*** Opening DATA FOR PROCESSING ***

(** The arithmetic of the list stays within [int] and [unsigned]. *)
Ltac ints := unfold seq_ok, INVALID_OFFSET in *;
  repeat match goal with
  | |- context [sint ?z] => rewrite (sint_id z) by (unfold is_s32; lia)
  | |- context [u32 ?z] => rewrite (u32_id z) by (unfold is_u32; lia)
  | |- context [s32 ?z] => rewrite (s32_id z) by (unfold is_s32; lia)
  end.

Lemma reset_spec f W :
  fl_rep f W ->
  fl_rep (jb_framelist_reset f) [] /\ same_geometry f (jb_framelist_reset f) /\
  origin (jb_framelist_reset f) = INVALID_OFFSET.
Proof.
  intros [Hm Ho He Hs Hh Hsz HM Hd Hok]. split; [|done].
  split; cbn; try done.
  - by rewrite length_fmap.
  - lia.
  - exists (ring (jb_framelist_reset f)). split; [done|].
    unfold ring. cbn. rewrite take_0, app_nil_r, drop_0. apply clear_all_missing.
  - apply Forall_fmap, Forall_true. intros s. apply clear_slot_ok.
Qed.

Lemma init_spec junk fs mc :
  0 < mc < SEQ_MAX ->
  fl_rep (jb_framelist_init junk fs mc) [] /\
  frame_size (jb_framelist_init junk fs mc) = fs /\
  max_count (jb_framelist_init junk fs mc) = mc.
Proof.
  intros Hmc. split; [|done]. split; cbn; try done.
  - rewrite length_fmap, length_replicate. lia.
  - lia.
  - eexists. split; [done|]. unfold ring. cbn. rewrite take_0, app_nil_r, drop_0.
    apply clear_all_missing.
  - apply Forall_fmap, Forall_true. intros s. apply clear_slot_ok.
Qed.

(** The list after its first [c] slots have become missing and the head has
    moved past them. *)
Lemma advance_rep f W c l d o :
  fl_rep f W -> 0 <= c <= Z.of_nat (length W) -> o = origin f + c ->
  length l = length (slots f) -> Forall slot_ok l ->
  d = discarded_num f - Z.of_nat (num_discarded (take (Z.to_nat c) W)) ->
  (exists H, length H = Z.to_nat c /\ Forall is_missing H /\
     ring (f <| slots := l |>) = H ++ drop (Z.to_nat c) (ring f)) ->
  fl_rep (mk_framelist (frame_size f) (max_count f) l
            ((head f + c) mod max_count f) (size f - c) d o)
         (drop (Z.to_nat c) W).
Proof.
  intros R Hc -> Hl Hlok -> (H & HlH & HmH & Hring).
  pose proof (fl_rep_window _ _ R) as Hw.
  destruct R as [Hm Ho He Hs Hh Hsz (M & HM & HMm) Hd Hok].
  split; cbn [max_count slots head size discarded_num origin]; try done.
  - lia.
  - rewrite length_drop. lia.
  - by rewrite Hl.
  - apply Z.mod_pos_bound. lia.
  - rewrite length_drop. lia.
  - exists (M ++ H). split; [|by apply Forall_app_2].
    pose proof (ring_advance (f <| slots := l |>) ((head f + c) mod max_count f) c)
      as Ha. cbn [slots head max_count set_field] in Ha.
    unfold ring in Ha at 1. cbn [slots head set_field] in Ha.
    unfold ring at 1. cbn [slots head]. rewrite Ha by (rewrite ?Hl; lia || done).
    rewrite Hring, HM.
    rewrite drop_app_length', take_app_length' by done.
    rewrite drop_app_le by lia. by rewrite <- app_assoc.
  - rewrite Hd. rewrite <- (take_drop (Z.to_nat c) W) at 1.
    rewrite num_discarded_app. lia.
Qed.

Lemma num_discarded_ring f W c :
  fl_rep f W -> (c <= length W)%nat -> take c (ring f) = take c W.
Proof.
  intros R Hc. destruct (fr_ring _ _ R) as (M & -> & _). by apply take_app_le.
Qed.

Lemma disc_bounds f W c :
  fl_rep f W ->
  Z.of_nat (num_discarded (take c W)) <= discarded_num f /\ is_u32 (discarded_num f).
Proof.
  intros R. rewrite (fr_disc _ _ R). pose proof (num_discarded_le W).
  pose proof (fl_rep_window _ _ R). pose proof (fr_slots _ _ R).
  pose proof (fr_max _ _ R). split; [|unfold is_u32; lia].
  rewrite <- (take_drop c W) at 2. rewrite num_discarded_app. lia.
Qed.

Lemma remove_head_spec f W count :
  fl_rep f W -> 0 <= count ->
  exists f', jb_framelist_remove_head f count =
      Some (Z.min count (Z.of_nat (length W)), f') /\
    fl_rep f' (drop (Z.to_nat (Z.min count (Z.of_nat (length W)))) W) /\
    same_geometry f f' /\
    origin f' = origin f + Z.min count (Z.of_nat (length W)).
Proof.
  intros R Hcount. set (c := Z.min count (Z.of_nat (length W))).
  unfold jb_framelist_remove_head.
  assert ((if size f <? count then size f else count) = c) as ->.
  { rewrite (fr_size _ _ R). unfold c.
    destruct (Z.ltb_spec (Z.of_nat (length W)) count); lia. }
  pose proof (fr_slots _ _ R) as Hs. pose proof (fr_head _ _ R) as Hh.
  pose proof (fl_rep_window _ _ R) as Hw.
  destruct (Z.eqb_spec c 0) as [E|E].
  { exists f. rewrite E. split; [done|]. split; [done|]. split; [done|]. lia. }
  destruct (disc_bounds f W (Z.to_nat c) R) as [Hd Hu].
  pose proof (num_discarded_ring f W (Z.to_nat c) R ltac:(lia)) as Hring.
  pose proof (fr_max _ _ R). pose proof (fr_origin _ _ R). pose proof (fr_end _ _ R).
  assert (Hc : 0 <= c <= Z.of_nat (length W)) by (unfold c; lia). ints.
  destruct (Z.ltb_spec (max_count f) (head f + c)) as [Hlt|Hge].
  - set (s1 := max_count f - head f). set (s2 := c - s1).
    assert (Ht : take (Z.to_nat c) (ring f) =
      take (Z.to_nat s1) (drop (Z.to_nat (head f)) (slots f)) ++
      take (Z.to_nat s2) (slots f)).
    { unfold ring. rewrite (take_app_ge (drop _ _)) by (rewrite length_drop; lia).
      rewrite length_drop, take_take.
      rewrite (take_ge (drop _ _)) by (rewrite length_drop; lia).
      do 2 f_equal. lia. }
    rewrite <- Hring, Ht, num_discarded_app in Hd.
    rewrite remove_step_spec by (done || lia). ored.
    destruct (Z.eqb_spec s2 0); [lia|].
    assert (Hmid : take (Z.to_nat s2) (drop 0 (clear_mid (Z.to_nat (head f))
        (Z.to_nat s1) (slots f))) = take (Z.to_nat s2) (slots f)).
    { rewrite drop_0. unfold clear_mid. rewrite take_app_le
        by (rewrite length_take; lia). rewrite take_take. f_equal. lia. }
    rewrite remove_step_spec; cbn [slots discarded_num set_field];
      rewrite ?clear_mid_length; change (Z.to_nat 0) with 0%nat; rewrite ?Hmid;
      unfold is_u32 in *; try lia. ored.
    eexists. split; [reflexivity|]. cbn [origin head max_count size set_field].
    cbn [origin head].
    ints. split; [|done]. unfold set_field. cbn.
    apply advance_rep; [done|lia|done|by rewrite !clear_mid_length| | |].
    + apply clear_mid_ok, clear_mid_ok, (fr_ok _ _ R).
    + rewrite <- Hring, Ht, num_discarded_app. lia.
    + exists (clear_slot <$> take (Z.to_nat c) (ring f)).
      split; [rewrite length_fmap, length_take, ring_length; lia|].
      split; [apply clear_all_missing|].
      rewrite <- clear_ring_two by lia. unfold s2, s1. rewrite <- Hs. done.
  - assert (Ht : take (Z.to_nat c) (ring f) =
      take (Z.to_nat c) (drop (Z.to_nat (head f)) (slots f))).
    { unfold ring. by rewrite take_app_le by (rewrite length_drop; lia). }
    rewrite <- Hring, Ht in Hd.
    rewrite remove_step_spec by (done || lia). ored. rewrite Z.eqb_refl. ored.
    eexists. split; [reflexivity|]. cbn [origin head max_count size set_field]. ints. split; [|done]. unfold set_field. cbn.
    apply advance_rep; [done|lia|done|by rewrite !clear_mid_length| | |].
    + apply clear_mid_ok, (fr_ok _ _ R).
    + by rewrite <- Hring, Ht.
    + exists (clear_slot <$> take (Z.to_nat c) (ring f)).
      split; [rewrite length_fmap, length_take, ring_length; lia|].
      split; [apply clear_all_missing|].
      by rewrite <- clear_ring_one by lia.
Qed.

(** ** Specifications of [get], [discard] and [put] *)

Fixpoint skip_disc (W : list jb_slot) : list jb_slot :=
  match W with
  | s :: W' => if decide (is_discarded s) then skip_disc W' else W
  | [] => []
  end.

(** What [get] returns for the first live slot [s]. *)
Definition out_of (skipped : bool) (max_size o : Z) (s : jb_slot) : jb_out :=
  if skipped then mk_out PJMEDIA_JB_MISSING_FRAME [] 0 0 (ts s) o
  else mk_out (frame_type s)
         (take (Z.to_nat (Z.min max_size (content_len s))) (content s))
         (Z.min max_size (content_len s)) (bit_info s) (ts s) o.

(** [s] holds the frame. *)
Record carries (s : jb_slot) (frame : list Z) (bits tstamp : Z) : Prop := mk_carries {
  ca_type : frame_type s = PJMEDIA_JB_NORMAL_FRAME;
  ca_len : content_len s = Z.of_nat (length frame);
  ca_bits : bit_info s = bits;
  ca_ts : ts s = tstamp;
  ca_content : take (length frame) (content s) = frame
}.

(** [W'] is [W] with [s] at index [d], missing frames filling the gap. *)
Record stored (W : list jb_slot) (d : nat) (s : jb_slot) (W' : list jb_slot)
    : Prop := mk_stored {
  sd_len : length W' = Nat.max (length W) (S d);
  sd_at : W' !! d = Some s;
  sd_old : forall k x, k <> d -> W !! k = Some x -> W' !! k = Some x;
  sd_gap : forall k x, k <> d -> (length W <= k)%nat -> W' !! k = Some x -> is_missing x
}.

(** The origin and the window relative to which frame [index] is put. *)
Inductive rebased (f : jb_framelist_t) (W : list jb_slot) (index : Z)
    : Z -> list jb_slot -> Prop :=
| reb_same : W <> [] -> origin f <= index -> rebased f W index (origin f) W
| reb_restart : W <> [] -> MAX_MISORDER <= origin f - index ->
    MAX_FRAME_INDEX <= u32 (origin f + Z.of_nat (length W)) ->
    rebased f W index (index - Z.of_nat (length W)) W
| reb_empty : W = [] -> ~ (0 < origin f - index < MAX_MISORDER) ->
    rebased f W index index []
| reb_back : W <> [] -> MAX_MISORDER <= origin f - index ->
    u32 (origin f + Z.of_nat (length W)) < MAX_FRAME_INDEX ->
    rebased f W index index []
| reb_ahead o : rebased f W index o W -> W <> [] -> max_count f <= index - o ->
    MAX_DROPOUT < index - o -> rebased f W index index [].

(** The outcomes of [put_at]: status, list and window. *)
Inductive put_outcome (f : jb_framelist_t) (W : list jb_slot) (index : Z)
    (frame : list Z) (bits tstamp : Z)
    : Z -> jb_framelist_t -> list jb_slot -> Prop :=
| po_late : 0 < origin f - index < MAX_MISORDER ->
    put_outcome f W index frame bits tstamp PJ_ETOOSMALL f W
| po_full f' : rebased f W index (origin f') W -> W <> [] ->
    max_count f <= index - origin f' <= MAX_DROPOUT ->
    put_outcome f W index frame bits tstamp PJ_ETOOMANY f' W
| po_dup f' W0 d x : rebased f W index (origin f') W0 ->
    index = origin f' + Z.of_nat d -> W0 !! d = Some x -> ~ is_missing x ->
    put_outcome f W index frame bits tstamp PJ_EEXISTS f' W0
| po_stored f' W0 d s W' : rebased f W index (origin f') W0 ->
    index = origin f' + Z.of_nat d -> Z.of_nat d < max_count f ->
    (forall x, W0 !! d = Some x -> is_missing x) ->
    carries s frame bits tstamp -> stored W0 d s W' ->
    put_outcome f W index frame bits tstamp PJ_SUCCESS f' W'.

(** ** Lemmas: [get] *)

Lemma fl_rep_head f W :
  fl_rep f W -> exists s, zlookup (slots f) (head f) = Some s /\ slot_ok s /\
    match W with x :: _ => s = x | [] => is_missing s end.
Proof.
  intros R. pose proof (fr_max _ _ R). pose proof (fr_slots _ _ R) as Hs.
  pose proof (ring_lookup f 0 Hs (fr_head _ _ R) ltac:(lia)) as Hl.
  rewrite Z.add_0_r, Z.mod_small in Hl by (apply (fr_head _ _ R)).
  change (Z.to_nat 0) with 0%nat in Hl.
  destruct (lookup_lt_is_Some_2 (ring f) 0) as [s Hr]; [rewrite ring_length; lia|].
  exists s. rewrite Hl. split; [done|]. split.
  - rewrite Hr in Hl. unfold zlookup in Hl. case_decide; [|done].
    apply list_elem_of_lookup_2 in Hl.
    pose proof (fr_ok _ _ R) as Hok. rewrite Forall_forall in Hok. auto.
  - destruct (fr_ring _ _ R) as (M & HM & HMm). rewrite HM in Hr.
    destruct W as [|x W]; cbn in Hr; [|by simplify_eq].
    rewrite Forall_lookup in HMm. eauto.
Qed.

Lemma skip_disc_length W : (length (skip_disc W) <= length W)%nat.
Proof. induction W as [|s W IH]; cbn; [done|]. case_decide; cbn; lia. Qed.

Lemma skip_disc_drop W :
  skip_disc W = drop (length W - length (skip_disc W)) W.
Proof.
  induction W as [|s W IH]; [done|]. cbn [skip_disc]. pose proof (skip_disc_length W).
  case_decide; [|by rewrite Nat.sub_diag].
  cbn [length]. replace (S (length W) - length (skip_disc W))%nat
    with (S (length W - length (skip_disc W))) by lia. done.
Qed.

Lemma skip_disc_live W : live (skip_disc W) = live W.
Proof.
  induction W as [|s W IH]; [done|]. cbn [skip_disc]. unfold live in *.
  case_decide as H; [|done]. rewrite filter_cons, decide_False by tauto. done.
Qed.

Lemma skip_disc_head W s W' : skip_disc W = s :: W' -> ~ is_discarded s.
Proof.
  induction W as [|x W IH]; cbn; [done|]. case_decide; [auto|]. by intros [= -> _].
Qed.

Lemma skip_discarded_spec fuel f W pd :
  fl_rep f W -> (length W < fuel)%nat ->
  exists f', skip_discarded fuel f pd =
      Some (pd || (length (skip_disc W) <? length W)%nat, f') /\
    fl_rep f' (skip_disc W) /\ same_geometry f f' /\
    origin f' = origin f + Z.of_nat (length W - length (skip_disc W)).
Proof.
  revert f W pd. induction fuel as [|fuel IH]; intros f W pd R Hf; [lia|].
  destruct (fl_rep_head _ _ R) as (s & Hs & _ & Hw).
  cbn [skip_discarded]. obind Hs. destruct W as [|x W].
  - rewrite Hw. cbn. exists f. rewrite orb_false_r, Z.add_0_r. done.
  - subst x. cbn [skip_disc].
    destruct (Z.eqb_spec (frame_type s) PJMEDIA_JB_DISCARDED_FRAME) as [E|E].
    + rewrite decide_True by done.
      destruct (remove_head_spec f (s :: W) 1 R) as (f1 & -> & R1 & [G1 G2] & Ho1); [lia|].
      ored. replace (Z.min 1 (Z.of_nat (length (s :: W)))) with 1 in * by (cbn; lia).
      change (drop (Z.to_nat 1) (s :: W)) with W in R1.
      destruct (IH f1 W true R1) as (f' & -> & R' & [G1' G2'] & Ho'); [cbn in Hf; lia|].
      exists f'. pose proof (skip_disc_length W). split.
      { do 2 f_equal. cbn. symmetry. apply orb_true_iff. right.
        apply Nat.ltb_lt. lia. }
      split; [done|]. split; [split; congruence|]. rewrite Ho', Ho1. cbn [length]. lia.
    + rewrite decide_False by done. exists f. rewrite Nat.ltb_irrefl, orb_false_r.
      split; [done|]. split; [done|]. split; [done|]. lia.
Qed.
Lemma remove_frame_spec j W n :
  jb_inv j W -> 0 <= n ->
  exists c j' m, pjmedia_jbuf_remove_frame j n = Some (c, j') /\
    jb_inv j' (drop m W) /\ c = Z.min n (Z.of_nat (length (live W))) /\
    live (drop m W) = drop (Z.to_nat c) (live W).
Proof.
  intros HI Hn. pose proof (ji_list _ _ HI) as R. unfold pjmedia_jbuf_remove_frame.
  set (f := jb_framelist j) in *.
  destruct (remove_head_spec f W n R Hn) as (f1 & -> & R1 & [G1 G2] & Ho1). ored.
  pose proof (fr_max _ _ R). pose proof (fr_slots _ _ R). pose proof (fl_rep_window _ _ R).
  set (c := Z.to_nat (Z.min n (Z.of_nat (length W)))) in *.
  replace (Z.min n (Z.of_nat (length W))) with (Z.of_nat c) in * by lia.
  set (d1 := num_discarded (take c W)).
  pose proof (disc_take_drop c W) as Hdt. pose proof (live_take_drop c W) as Hlt'.
  pose proof (live_length (take c W)) as Hll. rewrite length_take in Hll.
  fold d1 in Hdt, Hll.
  assert (Ef : discarded_num f = discarded_num f1 + Z.of_nat d1)
    by (rewrite (fr_disc _ _ R1), (fr_disc _ _ R); lia).
  destruct (remove_more_spec (S (Z.to_nat (discarded_num f))) f1 (drop c W)
    (Z.of_nat c) (Z.of_nat d1) R1)
    as (f' & m & Hm & R' & [G1' G2'] & Ho' & Hm' & Hmin); [lia|lia| |].
  { intros _. rewrite (fr_disc _ _ R). lia. }
  rewrite <- Ef in Hm. rewrite Hm. ored.
  rewrite length_drop in Hm'. pose proof (live_length (drop c W)) as Hl2.
  rewrite length_drop in Hl2.
  assert (Hc : Z.of_nat c - Z.of_nat d1 + Z.of_nat (length (live (take m (drop c W)))) =
    Z.min n (Z.of_nat (length (live W)))) by lia.
  rewrite Hc. eexists _, _, (c + m)%nat. split; [reflexivity|].
  split; [|split; [done|]].
  - apply (jb_inv_list j f' W); [done|by rewrite <- drop_drop|split; fold f; congruence|].
    intros ref Hd. replace (origin f') with (origin f + Z.of_nat (c + m)) by lia.
    by apply disc_le_drop.
  - rewrite <- Hc.
    assert (Hl : length (live (take (c + m) W)) = Z.to_nat (Z.of_nat c - Z.of_nat d1 +
      Z.of_nat (length (live (take m (drop c W)))))).
    { rewrite <- take_take_drop, live_app, length_app. lia. }
    rewrite <- Hl. rewrite <- (take_drop (c + m) W) at 3.
    by rewrite live_app, drop_app_length.
Qed.

Lemma reset_inv j W :
  jb_inv j W -> jb_inv (pjmedia_jbuf_reset j) [].
Proof.
  intros HI. destruct (reset_spec (jb_framelist j) W (ji_list _ _ HI)) as (R & G & _).
  destruct HI. split; cbn in *; try done; try lia.
Qed.

Lemma set_fixed_inv j W p : 0 <= p -> jb_inv j W ->
  jb_inv (pjmedia_jbuf_set_fixed j p).2 W.
Proof.
  intros Hp HI. unfold pjmedia_jbuf_set_fixed.
  destruct (Z.leb_spec p (jb_max_count j)); cbn [negb snd]; [|done].
  destruct HI; split; cbn in *; try done; lia.
Qed.

Lemma set_adaptive_inv j W p lo hi : 0 <= p -> 0 <= lo -> jb_inv j W ->
  jb_inv (pjmedia_jbuf_set_adaptive j p lo hi).2 W.
Proof.
  intros Hp Hlo HI. unfold pjmedia_jbuf_set_adaptive.
  destruct (_ && _) eqn:E; cbn [negb snd]; [|done]. zbool.
  destruct HI; split; cbn in *; try done; lia.
Qed.

Lemma gap_pos ptime :
  0 < ptime <= PJMEDIA_JBUF_DISC_MIN_GAP ->
  1 <= PJMEDIA_JBUF_DISC_MIN_GAP / ptime <= PJMEDIA_JBUF_DISC_MIN_GAP.
Proof.
  unfold PJMEDIA_JBUF_DISC_MIN_GAP. intros H. split.
  - apply Z.div_le_lower_bound; lia.
  - apply Z.div_le_upper_bound; lia.
Qed.

Lemma set_ptime_inv j W ptime r j' :
  0 < ptime <= PJMEDIA_JBUF_DISC_MIN_GAP -> jb_inv j W ->
  pjmedia_jbuf_set_ptime j ptime = Some (r, j') -> jb_inv j' W.
Proof.
  intros Hp HI. unfold pjmedia_jbuf_set_ptime.
  destruct (Z.eqb_spec ptime 0); [lia|]. intros [= _ <-].
  pose proof (gap_pos _ Hp).
  assert (0 <= MAX_BURST_MSEC / ptime) by (apply Z.div_pos; unfold MAX_BURST_MSEC; lia).
  destruct HI; split; cbn -[Z.div Z.mul] in *; try done; lia.
Qed.

Lemma jbuf_create_inv junk fsize ptime mc j :
  0 <= fsize -> 0 < ptime <= PJMEDIA_JBUF_DISC_MIN_GAP -> 0 < mc < LEVEL_MAX ->
  pjmedia_jbuf_create junk fsize ptime mc = Some j -> jb_inv j [].
Proof.
  intros Hf Hp Hm. unfold pjmedia_jbuf_create.
  destruct (Z.eqb_spec ptime 0); [lia|]. intros [= <-].
  destruct (init_spec junk fsize mc) as (R & Hfs & Hmc); [lia|].
  assert (0 <= MAX_BURST_MSEC / ptime) by (apply Z.div_pos; unfold MAX_BURST_MSEC; lia).
  pose proof (gap_pos _ Hp).
  rewrite (u32_id (mc * 4)) by (unfold is_u32; lia).
  assert (0 <= mc * 4 / 5 <= mc)
    by (split; [apply Z.div_pos; lia|apply Z.div_le_upper_bound; lia]).
  apply (reset_inv _ []).
  split; cbn -[Z.div Z.mul jb_framelist_init]; try done;
    unfold PJMEDIA_JB_DEFAULT_INIT_DELAY, PJMEDIA_JBUF_PRO_DISC_T2; lia.
Qed.
Lemma wp_set_state t st src flag x (Q : unit -> W -> Prop) w :
  tsx_inv w -> tsxs w !! t = Some x -> state_handler x <> None ->
  state_le (state x) st -> is_Some (handler_of (role x) st) ->
  (role x = PJSIP_ROLE_UAS ->
     (st = PJSIP_TSX_STATE_COMPLETED \/ st = PJSIP_TSX_STATE_CONFIRMED) ->
     200 <= status_code x) -> src_ok src ->
  (forall w' y, evolves (Some t) w w' -> tsxs w' !! t = Some y ->
     tsx_le (set_state_of st x) y -> (set_guard t st flag x w -> no_zombie w' t) ->
     (st <> PJSIP_TSX_STATE_DESTROYED -> state y <> PJSIP_TSX_STATE_DESTROYED) ->
     (st = PJSIP_TSX_STATE_TERMINATED -> Z.land flag NO_SCHEDULE_HANDLER <> 0 ->
      ts_armed (timers w') !! timeout_timer t = None) -> Q tt w') ->
  wp (tsx_set_state t st src flag) Q w.
Proof.
  intros HI Hx Hh Hle Hsome Hst Hsrc HQ. unfold tsx_set_state. wbind.
  eapply wp_get_tsx; [done|]. eapply wp_set_state_notify; [done..|].
  intros w1 w2 y H1 H2 E1 T1 E2 L2 A2.
  assert (H : evolves (Some t) w w2) by eauto using evolves_trans, evolves_weaken.
  assert (Hdone : st <> PJSIP_TSX_STATE_TERMINATED ->
    (set_guard t st flag x w -> no_zombie w1 t) -> Q tt w2).
  { intros Hne Hz. eapply HQ; [done|exact E2|done| |done|done].
    intros Hg. eapply ev_zombie; [exact H2|done|by apply Hz]. }
  assert (Hz : st <> PJSIP_TSX_STATE_TERMINATED -> st <> PJSIP_TSX_STATE_DESTROYED ->
    set_guard t st flag x w -> no_zombie w1 t).
  { intros Hn1 Hn2 Hg. apply (no_zombie_at t (set_state_of st x)); [done|].
    intros _ Hn. apply (guarded_timers t _ w); [done|]. destruct st; try done; by apply Hg. }
  destruct st; try (apply wp_ret, Hdone; [done|by apply Hz]); clear Hdone Hz.
  - wbind. eapply wp_get_tsx; [exact E2|].
    eapply (wp_terminated t (Z.land flag NO_SCHEDULE_HANDLER =? 0)).
    + apply H2.
    + exact E2.
    + apply L2.
    + apply L2.
    + intros w3 z H3 E3 L3 S3 Hz Ha. eapply HQ; [by eapply evolves_trans|exact E3| |..].
      * by eapply tsx_le_trans.
      * intros Hg. apply Hz. by apply Z.eqb_eq.
      * intros Hne. rewrite S3. by apply A2.
      * intros _ Hne. apply Ha. by apply Z.eqb_neq.
  - wbind. eapply wp_unregister; [apply H2|exact E2|apply L2|]. intros w3 H3 E3 _ _.
    rewrite <- E3 in E2. wbind. eapply wp_shutdown; [apply H3|exact E2|..].
    { intros _. pose proof (tl_state _ _ L2) as Hl. unfold state_le in Hl. cbn in Hl.
      by destruct (state y). }
    intros z w4 H4 E4 C4 _. apply wp_ret. eapply HQ; [|exact E4|..].
    + eauto using evolves_trans, evolves_weaken.
    + destruct L2, C4. split; try congruence.
      intros He. pose proof (evolves_at _ _ _ _ _ H4 E2 tl_handler) as (z' & Ez & Lz).
      assert (z' = z) as -> by congruence. apply Lz. auto.
    + intros _. apply (no_zombie_at t z); [done|]. intros _ Hn. exfalso.
      pose proof (tl_state _ _ L2) as Hl. rewrite <- (sc_state _ _ C4) in Hl.
      unfold state_le in Hl. unfold needs_timer in Hn. by destruct (state z).
    + done.
    + done.
Qed.

End SetStateSpec.
Lemma wp_uas_final_2xx t td ev x w :
  tsx_inv w -> tsxs w !! t = Some x -> state_handler x <> None -> uas_waiting x ->
  200 <= status_code x -> is_Some (tdatas w !! td) -> src_ok ev ->
  wp (uas_final_2xx t td ev) (fun _ => evolves None w) w.
Proof.
  intros HI Hx Hh Hw Hs Htd Hsrc. unfold uas_final_2xx. wbind.
  eapply wp_cancel_retransmit; [done..|]. intros _ w1 H1 E1 _ _ _. rewrite <- E1 in Hx.
  wbind. eapply wp_get_tsx; [exact Hx|]. case_match.
  { eapply (wp_set_terminated HE); [apply H1|exact Hx|done|done|by eapply uas_waiting_le|].
    intros y w2 H2 _ _ _ _. by eapply evolves_trans. }
  wbind. apply wp_ask. wbind.
  assert (Hend : forall w2 y, evolves None w w2 -> tsxs w2 !! t = Some y ->
    same_core x y -> status_code y = status_code x ->
    wp (save_last_tx t td;;
        x ← get_tsx t;
        let timeout :=
          if bool_decide (m_id (method x) = PJSIP_INVITE_METHOD)
          then timeout_timer_val (settings w1)
          else final_timeout (is_reliable x) (timeout_timer_val (settings w1)) in
        restart_timeout t timeout;;
        tsx_set_state t PJSIP_TSX_STATE_COMPLETED ev 0) (fun _ => evolves None w) w2).
  { intros w2 y H2 E2 C2 S2. wbind.
    eapply wp_save_last_tx; [apply H2|exact E2|by eapply ev_td|].
    intros z w3 H3 E3 C3 _ S3 _ _. wbind. eapply wp_get_tsx; [exact E3|]. cbv zeta.
    pose proof (same_core_trans _ _ _ C2 C3) as C. wbind.
    eapply wp_restart_timeout; [apply H3|exact E3|]. intros w4 H4 E4 _ G4.
    rewrite <- E4 in E3. eapply wp_uas_complete; [|exact E3|..]; try done.
    - eauto using evolves_trans.
    - by eapply same_core_handler.
    - by eapply uas_waiting_core.
    - by rewrite S3, S2. }
  apply wp_when; intros _; [|by eapply Hend].
  eapply wp_start_retransmit; [apply H1|exact Hx|].
  intros y w2 H2 E2 C2 S2 _ _. eapply Hend; [by eapply evolves_trans|exact E2|done..].
Qed.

*** Closing DATA FOR PROCESSING ***

What is needed is an exact copy of the lines above, from the one containing "MAX_FRAME_INDEX <= u32" through the one containing "apply list_elem_of_lookup_2 in Hl.", with nothing added.

§ OUTPUT BELOW:
    MAX_FRAME_INDEX <= u32 (origin f + Z.of_nat (length W)) ->
    rebased f W index (index - Z.of_nat (length W)) W
| reb_empty : W = [] -> ~ (0 < origin f - index < MAX_MISORDER) ->
    rebased f W index index []
| reb_back : W <> [] -> MAX_MISORDER <= origin f - index ->
    u32 (origin f + Z.of_nat (length W)) < MAX_FRAME_INDEX ->
    rebased f W index index []
| reb_ahead o : rebased f W index o W -> W <> [] -> max_count f <= index - o ->
    MAX_DROPOUT < index - o -> rebased f W index index [].

(** The outcomes of [put_at]: status, list and window. *)
Inductive put_outcome (f : jb_framelist_t) (W : list jb_slot) (index : Z)
    (frame : list Z) (bits tstamp : Z)
    : Z -> jb_framelist_t -> list jb_slot -> Prop :=
| po_late : 0 < origin f - index < MAX_MISORDER ->
    put_outcome f W index frame bits tstamp PJ_ETOOSMALL f W
| po_full f' : rebased f W index (origin f') W -> W <> [] ->
    max_count f <= index - origin f' <= MAX_DROPOUT ->
    put_outcome f W index frame bits tstamp PJ_ETOOMANY f' W
| po_dup f' W0 d x : rebased f W index (origin f') W0 ->
    index = origin f' + Z.of_nat d -> W0 !! d = Some x -> ~ is_missing x ->
    put_outcome f W index frame bits tstamp PJ_EEXISTS f' W0
| po_stored f' W0 d s W' : rebased f W index (origin f') W0 ->
    index = origin f' + Z.of_nat d -> Z.of_nat d < max_count f ->
    (forall x, W0 !! d = Some x -> is_missing x) ->
    carries s frame bits tstamp -> stored W0 d s W' ->
    put_outcome f W index frame bits tstamp PJ_SUCCESS f' W'.

(** ** Lemmas: [get] *)

Lemma fl_rep_head f W :
  fl_rep f W -> exists s, zlookup (slots f) (head f) = Some s /\ slot_ok s /\
    match W with x :: _ => s = x | [] => is_missing s end.
Proof.
  intros R. pose proof (fr_max _ _ R). pose proof (fr_slots _ _ R) as Hs.
  pose proof (ring_lookup f 0 Hs (fr_head _ _ R) ltac:(lia)) as Hl.
  rewrite Z.add_0_r, Z.mod_small in Hl by (apply (fr_head _ _ R)).
  change (Z.to_nat 0) with 0%nat in Hl.
  destruct (lookup_lt_is_Some_2 (ring f) 0) as [s Hr]; [rewrite ring_length; lia|].
  exists s. rewrite Hl. split; [done|]. split.
  - rewrite Hr in Hl. unfold zlookup in Hl. case_decide; [|done].
    apply list_elem_of_lookup_2 in Hl.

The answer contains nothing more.